To track down causes, I have made an example source code which reproduces the problem except that not only does this example produce incorrect result with -O3 flag, but also with -O2, which suggests that the problem is related to the vectorization process.
The loop part is shown below, and the full source file is attached.

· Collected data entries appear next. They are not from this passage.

(** * A pager interface for raw Mach devices (devio pager): model and properties

    The development embeds the pager callbacks [pager_read_page],
    [pager_write_page], [pager_unlock_page], [pager_report_extent] and the
    lifecycle functions [init_dev_paging], [dev_stop_paging] and
    [dev_get_memory_object] of the devio translator.

    The C functions work on a [struct dev] reached through a pointer and call
    into the kernel device interface, libports and libpager.  They are
    written here in a small state monad over a [state] that holds the device
    descriptor (with the lock of its [io_state]), the port/pager heap and the
    trace of calls made to the collaborators; what a collaborator answers is
    taken from a [Collaborators] environment.  A call ends by returning, by
    waiting on the descriptor's lock, or by a divide error. *)

From Stdlib Require Import ZArith Lia.
From Stdlib.Strings Require Import Byte.
From stdpp Require Import base option list gmap.

Local Open Scope Z_scope.

(** ** Machine integers

    [vm_offset_t], [vm_size_t] and [vm_address_t] are the unsigned machine
    word of the i386 Mach ABI, [int] is the signed 32-bit integer.  Values are
    kept in [Z]; the conversions below are the C conversions. *)

Module Word.

Definition bits : Z := 32.
Definition modulus : Z := Eval cbv in 2 ^ bits.
Definition int_max : Z := Eval cbv in 2 ^ (bits - 1).

(** Conversion to the unsigned word (arithmetic wraps modulo [modulus]). *)
Definition to_uint (z : Z) : Z := z mod modulus.

(** Conversion to [int] (two's complement). *)
Definition to_int (z : Z) : Z := (z + int_max) mod modulus - int_max.

End Word.

(** ** Error codes and Mach constants *)

Definition error_t : Type := Z.

(** [_HURD_ERRNO (n)] of the C library. *)
Definition hurd_errno (n : Z) : error_t := Z.lor 1073741824 n.

Definition EIO : error_t := Eval cbv in hurd_errno 5.
Definition ENODEV : error_t := Eval cbv in hurd_errno 19.
Definition ENOSPC : error_t := Eval cbv in hurd_errno 28.
Definition EROFS : error_t := Eval cbv in hurd_errno 30.
Definition EDQUOT : error_t := Eval cbv in hurd_errno 69.

Definition MACH_PORT_NULL : Z := 0.
Definition MACH_MSG_TYPE_MAKE_SEND : Z := 20.
Definition MEMORY_OBJECT_COPY_DELAY : Z := 2.

(** The error vocabulary the pager library accepts from [pager_read_page] and
    [pager_write_page] ("The only permissable error returns are EIO, EDQUOT,
    and ENOSPC"). *)
Definition permitted_error (e : error_t) : Prop :=
  e = EIO \/ e = EDQUOT \/ e = ENOSPC.

(** ** Data *)

(** [struct pager *] and [struct port_bucket *] are heap addresses. *)
Definition pager_ptr : Type := positive.
Definition bucket_ptr : Type := positive.
(** * Entity Nexus front end: record resolver, graph encoder, lineage tooltip

    A shallow embedding of the TypeScript sources
      - [frontend/src/app/explorer/page.tsx]  (dictionary resolver),
      - [frontend/src/app/page.tsx], [frontend/src/lib/api.ts] (graph fetch),
      - [components/GraphViz.tsx]   (edge / node visual encoding),
      - [components/EntityDetails.tsx] (golden record and lineage tooltip),
    followed by the properties of the specification that they decide.

    JavaScript values are embedded as an inductive type, objects used as
    maps as [gmap string val], numbers as IEEE 754 binary64 in the
    [SpecFloat] formalisation of the Standard Library. *)

From Stdlib Require Import ZArith QArith Qabs String List Lia Lqa.
From Stdlib Require Import Floats.SpecFloat DecimalString.
From stdpp Require Import gmap strings list fin_maps pretty.

Set Warnings "-register-all".
Local Open Scope Z_scope.

(* ===================================================================== *)
(** * Part I.  The embedding                                             *)
(* ===================================================================== *)

(** ** JavaScript numbers: binary64 *)

Module Num.

Definition prec : Z := 53.
Definition emax : Z := 1024.

Abbreviation number := spec_float.

(** An integer literal of the source ([0], [50], [75], [100], [180]...). *)
Definition of_Z (z : Z) : number := binary_normalize prec emax z 0 false.

Definition NaN : number := S754_nan.

(** [x * y] *)
Definition mul (x y : number) : number := SFmul prec emax x y.

(** [x / y]; used to denote decimal literals such as [0.87 = 87 / 100]
    (the quotient is correctly rounded, as the literal is). *)
Definition div (x y : number) : number := SFdiv prec emax x y.

(** [x < y] on numbers: false as soon as one side is NaN. *)
Definition ltb (x y : number) : bool := SFltb x y.

(** ToBoolean on a number: [+0], [-0] and [NaN] are falsy. *)
Definition falsy (x : number) : bool :=
  match x with
  | S754_zero _ | S754_nan => true
  | _ => false
  end.

(** What [JSON.parse] and the arithmetic of the engine can produce. *)
Definition valid (x : number) : bool := valid_binary prec emax x.

(** The real number a finite double denotes; [None] for NaN and the
    infinities. *)
Definition magnitude (m : positive) (e : Z) : Q :=
  if 0 <=? e then inject_Z (Z.pos m * 2 ^ e)
  else Qmake (Z.pos m) (Z.to_pos (2 ^ (- e))).
(** * co-weibo-oauth: a shallow embedding of [lib/oauth.js]

    The library is a small OAuth2 client: it builds authorize URLs, mints and
    refreshes access tokens over HTTP, keeps them in a pluggable token store
    and fetches a user profile with a transparent refresh of a stale token.

    The embedding follows the JavaScript code:
    - JavaScript values are primitives or references to objects of a heap;
      objects are finite maps from property names to values, so that two
      references to one object see each other's writes;
    - generator functions become computations of a state and error monad
      over a world made of the heap and the trace of effects;
    - the HTTP transport ([urllib.requestThunk]) and the clock
      ([new Date().getTime()]) are oracles: parameters of the development.

    Scope of the model.  Numbers are the doubles without a fractional part
    (timestamps in milliseconds, durations in seconds), the infinities and
    [NaN]; their arithmetic rounds as binary64 does.  Objects are plain
    records of data properties, arrays and functions are not values of the
    model; the conversion of a string to a number is not modelled, a
    computation that needs one ends in [Unmodelled]. *)

From Stdlib Require Import ZArith String Ascii List.
From stdpp Require Import gmap strings list fin_maps pretty.

Set Warnings "-register-all".

Open Scope Z_scope.
Open Scope string_scope.

(** ** Numbers *)

(** A number: [NaN], an infinity, or the double of integer value [z]. *)
Inductive num :=
  | NaN
  | Fin (z : Z)
  | Inf (negative : bool).

Coercion Fin : Z >-> num.

#[global] Instance num_eq_dec : EqDecision num.
Proof. solve_decision. Defined.

(** The double nearest to the integer [z], ties to the even mantissa: the
    result of an arithmetic operation whose exact value is [z], and the
    number a decimal literal of value [z] denotes.  Every integer up to
    [2^53] is a double; above, a double has 53 significant bits, and what
    rounds to [2^1024] or more is an infinity. *)
Definition round64 (z : Z) : num :=
  let a := Z.abs z in
  if (a <=? 2 ^ 53)%Z then Fin z
  else
    let ulp := 2 ^ (Z.log2 a - 52) in
    let q := a / ulp in
    let r := a mod ulp in
    let q' := if (ulp <? 2 * r)%Z || ((ulp =? 2 * r)%Z && Z.odd q)
              then q + 1 else q in
    if (2 ^ 1024 <=? q' * ulp)%Z then Inf (z <? 0)%Z
    else Fin (Z.sgn z * (q' * ulp)).

(** The sign of a number that is not [NaN]: negative, zero or positive. *)
Definition num_sgn (a : num) : Z :=
  match a with
  | NaN => 0
  | Fin z => Z.sgn z
  | Inf s => if s then -1 else 1
  end.

(** [a * b] *)
Definition num_mul (a b : num) : num :=
  match a, b with
  | NaN, _ | _, NaN => NaN
  | Fin x, Fin y => round64 (x * y)
  | _, _ =>
      match (num_sgn a * num_sgn b)%Z with
      | Z0 => NaN
      | Zpos _ => Inf false
      | Zneg _ => Inf true
      end
  end.

(** [a + b] *)
Definition num_add (a b : num) : num :=
  match a, b with
  | NaN, _ | _, NaN => NaN
  | Fin x, Fin y => round64 (x + y)
  | Inf s, Fin _ | Fin _, Inf s => Inf s
  | Inf s, Inf s' => if Bool.eqb s s' then Inf s else NaN
  end.

(** [a < b] on numbers: false as soon as one side is [NaN]. *)
Definition num_lt (a b : num) : bool :=
  match a, b with
  | NaN, _ | _, NaN => false
  | Fin x, Fin y => Z.ltb x y
  | Inf s, Fin _ => s
  | Fin _, Inf s => negb s
  | Inf s, Inf s' => s && negb s'
  end.

(** *** [Number::toString] *)

Definition decimal (z : Z) : string := pretty z.

Definition zeros (n : nat) : string := String.concat "" (repeat "0" n).

Definition rounds_to (exact z : Z) : bool :=
  match round64 exact with
  | Fin y => (y =? z)%Z
  | _ => false
  end.

(** The digits of the positive double [z], which has [digits] decimal
    digits, when [k] of them are enough: an [s] of at most [k] digits such
    that [s * 10^(digits-k)] is a number that rounds to [z]; of two, the
    closest to [z], and the even one when they are as close. *)
Definition candidate (z : Z) (digits k : nat) : option Z :=
  let m := 10 ^ Z.of_nat (digits - k) in
  let lo := z / m in
  let hi := lo + 1 in
  let ok_lo := rounds_to (lo * m) z in
  let ok_hi := (hi <? 10 ^ Z.of_nat k)%Z && rounds_to (hi * m) z in
  match ok_lo, ok_hi with
  | true, true =>
      let dl := z - lo * m in
      let dh := hi * m - z in
      if (dl <? dh)%Z then Some lo
      else if (dh <? dl)%Z then Some hi
      else if Z.even lo then Some lo else Some hi
  | true, false => Some lo
  | false, true => Some hi
  | false, false => None
  end.

(** The least number of digits that is enough, and the digits. *)
Fixpoint shortest (z : Z) (digits : nat) (ks : list nat) : option (Z * nat) :=
  match ks with
  | [] => None
  | k :: ks' =>
      match candidate z digits k with
      | Some s => Some (s, k)
      | None => shortest z digits ks'
      end
  end.

(** The text of a positive double: its shortest digits [s], [k] of them,
    with [s * 10^(n-k)] rounding to it; followed by zeros up to [n] digits
    when [n <= 21], and in the form [d.ddde+x] beyond. *)
Definition positive_to_string (z : Z) : string :=
  let digits := String.length (decimal z) in
  match shortest z digits (seq 1 digits) with
  | None => decimal z
  | Some (s, k) =>
      (* the power of ten that is one digit longer may round to [z] too *)
      let '(s, k, n) :=
        if rounds_to (10 ^ Z.of_nat digits) z
        then (1, 1%nat, S digits) else (s, k, digits) in
      if (n <=? 21)%nat then decimal s ++ zeros (n - k)
      else
        match decimal s with
        | String c rest =>
            String c (if (k =? 1)%nat then "" else "." ++ rest)
              ++ "e+" ++ decimal (Z.of_nat (n - 1))
        | EmptyString => EmptyString
        end
  end.

Definition number_to_string (n : num) : string :=
  match n with
  | NaN => "NaN"
  | Inf false => "Infinity"
  | Inf true => "-Infinity"
  | Fin z =>
      if (z =? 0)%Z then "0"
      else if (z <? 0)%Z then "-" ++ positive_to_string (- z)
      else positive_to_string z
  end.

(** ** Values and objects *)

Definition loc := nat.

Inductive value :=
  | VUndef
  | VNull
  | VBool (b : bool)
  | VNum (n : num)
  | VStr (s : string)
  | VRef (l : loc).

#[global] Instance value_eq_dec : EqDecision value.
Proof. solve_decision. Defined.

#[global] Instance value_inhabited : Inhabited value := populate VUndef.

(** An object: its own enumerable data properties. *)
Abbreviation obj := (gmap string value).

(** The heap of objects. *)
Abbreviation heap := (gmap loc obj).
Lemma rescan_resolved_exact W fuel s paths s' :
  rescan W fuel s = (Resolved paths, s') ->
  state s <> closed /\
  findImports W fuel (fullPaths s) = Done paths /\
  exists hs s2,
    subscribe W paths (scanning s) = (inr hs, s2) /\
    s' = emit run_listener (EvWatch paths)
           (add_listener on_close true CloseWatchers (set_watchers hs s2)).
Proof.
  intros Hrun.
  destruct (rescan_resolved W fuel s paths s' Hrun) as (Hst & Hscan & _).
  split; [assumption|]. split; [assumption|].
  rewrite (rescan_unfold W fuel s Hst), Hscan in Hrun.
  destruct (subscribe W paths (scanning s)) as [[e|hs] s2];
    [discriminate|].
  injection Hrun as <-. now exists hs, s2.
Qed.

(** X12.  A [rescan] that resolves has, in this order, disposed the
    handles held before, scanned, opened one handle for each path of
    the result, which is the reachable set, and emitted one watch
    event carrying the paths it returns; every such path exists on
    disk.  When no handle had gone astray before and no listener of
    the watch event closes handles, the handles the watcher holds
    afterwards are exactly the open ones. *)
Theorem resolved_rescan_installs_handles W fuel s paths s' :
  rescan W fuel s = (Resolved paths, s') ->
  incl (active s) (watchers s) ->
  (forall l, In l (listeners s) -> l_event l = on_watch ->
             l_handler l <> CloseWatchers) ->
  map watcher_path (watchers s') = paths /\
  NoDup (watchers s') /\
  active s' = watchers s' /\
  (forall q, In q paths <-> reachable W (fullPaths s) q) /\
  (forall q, In q paths -> file_exists W q = true) /\
  exists d,
    log s' = log s ++ map ADispose (watchers s) ++ [AScan (fullPaths s)]
                   ++ map AOpen (watchers s') ++ AEmit (EvWatch paths) :: d /\
    Forall (fun a => is_build a = true) d.
Proof.
  intros Hrun Hincl Hno.
  destruct (rescan_resolved_exact W fuel s paths s' Hrun)
    as (Hst & Hscan & hs & s2 & Hsub & ->).
  destruct (subscribe_exact W paths _ _ _ Hsub)
    as (hs' & B1 & B2 & B3 & B4 & B5 & B6 & B7 & B8 & B9 & <- & Hmap & Hex).
  destruct (scanning_fields s) as (C1 & C2 & C3 & C4 & _ & C6 & C7 & C8).
  set (pre := add_listener on_close true CloseWatchers (set_watchers hs s2)).
  destruct (emit_exact (EvWatch paths) pre)
    as (A1 & A2 & A3 & A4 & A5 & A6 & A7 & A8).
  simpl in A1, A2, A3, A4, A5, A6, A7, A8.
  assert (Hcalled : forall l,
            In l (called_by on_watch (listeners s2 ++ [close_listener])) ->
            l_handler l <> CloseWatchers).
  { intros l Hl. unfold called_by in Hl. apply filter_In in Hl.
    destruct Hl as [Hl Hev]. apply EventName_eqb_eq in Hev.
    apply in_app_iff in Hl. destruct Hl as [Hl|[<-|[]]]; [|discriminate].
    apply Hno; [|assumption]. now rewrite <- C4, <- B4. }
  assert (Hnd : NoDup paths)
    by (exact (scanLoop_NoDup W fuel _ _ paths Hscan)).
  split; [now rewrite A2|]. split.
  { rewrite A2. apply (NoDup_map_inv watcher_path). now rewrite Hmap. }
  split.
  { rewrite A7, A2.
    change (listeners s2 ++
            [{| l_event := on_close; l_once := true;
                l_handler := CloseWatchers |}])
      with (listeners s2 ++ [close_listener]).
    rewrite apply_heard_no_closer by assumption.
    rewrite B7, C8, apply_dispose_all_nil by assumption. reflexivity. }
  split; [exact (findImports_Done_reachable W (fullPaths s) fuel paths Hscan)|].
  split; [assumption|].
  eexists. split.
  - rewrite A6, A2, B6, C7, <- !app_assoc. reflexivity.
  - change (listeners s2 ++
            [{| l_event := on_close; l_once := true;
                l_handler := CloseWatchers |}])
      with (listeners s2 ++ [close_listener]).
    generalize (next_build s2).
    induction (called_by on_watch (listeners s2 ++ [close_listener]))
      as [|l rest IH]; intros nb; [constructor|].
    simpl. specialize (Hcalled l (or_introl eq_refl)) as Hl.
    assert (IH' := IH (fun l' Hl' => Hcalled l' (or_intror Hl'))).
    destruct (l_handler l); try apply IH'; [congruence|].
    constructor; [reflexivity | apply IH'].
Qed.

Lemma resolved_rescan_installs_handles_witness :
  map watcher_path (watchers (snd (rescan app_imports_lib 3 watching_app)))
  = ["/app.ts"; "/lib.ts"] /\
  NoDup (watchers (snd (rescan app_imports_lib 3 watching_app))) /\
  active (snd (rescan app_imports_lib 3 watching_app))
  = watchers (snd (rescan app_imports_lib 3 watching_app)).
Proof.
  destruct (resolved_rescan_installs_handles app_imports_lib 3 watching_app
              ["/app.ts"; "/lib.ts"]
              (snd (rescan app_imports_lib 3 watching_app)))
    as (H1 & H2 & H3 & _).
  - vm_compute. reflexivity.
  - vm_compute. intros h Hh. exact Hh.
  - intros l Hl. vm_compute in Hl. destruct Hl as [<-|[]]. discriminate.
  - split; [exact H1|]. split; [exact H2 | exact H3].
Defined.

subroutine loop_A use mod_A implicit none integer :: j,i, i_f,i_l, idx_1,idx_2 do j = 1, nj i_f = NI(j-1) + 1 i_l = NI(j) !DIR$ SIMD do i = i_f, i_l idx_1 = i_stuff%i2idx(1,i) idx_2 = i_stuff%i2idx(2,i) a0(i) = & ( 1.d0 - d0(i) )*A(idx_1) + & d0(i) *A(idx_2) + & dot_product(e0(1:3,i), AA(1:3,idx_1)) enddo ! i loop enddo ! j loop ! check if the result is correct write(*,*) 'sum of all vars :',sum(a0) end subroutine loop_A
What I have is a nested loop where the second outer loop of the '10'th line above, is the one I want to vectorize.
Interestingly, I found that whenever the code works incorrectly, that is, with -O2 or -O3 with the example above and, -O3 with my original code, I see "Preprocess Loopnests: Moving Out Store" at the most outer loop. For instance, the vec-report from the example above says,
LOOP BEGIN at test_ver2.f90(96,15) inlined into test_ver2.f90(107,9)
remark #25084: Preprocess Loopnests: Moving Out Store [ test_ver2.f90(85,10) ]
which refers to the 7th line above.
To sum up, in my original code, when -O2 is turned on, the message "Preprocess Loopnests: Moving Out Store" does not show up and the code works fine, but when -O3 is turned on, the message shows up and the code produces wrong result. In the example case above, both -O2 and -O3 lead to the message "Preprocess Loopnests: Moving Out Store" in vec-report and incorrect result.
Any help to properly vectorize the second outer loop of the '10'th line will be deeply appreciated.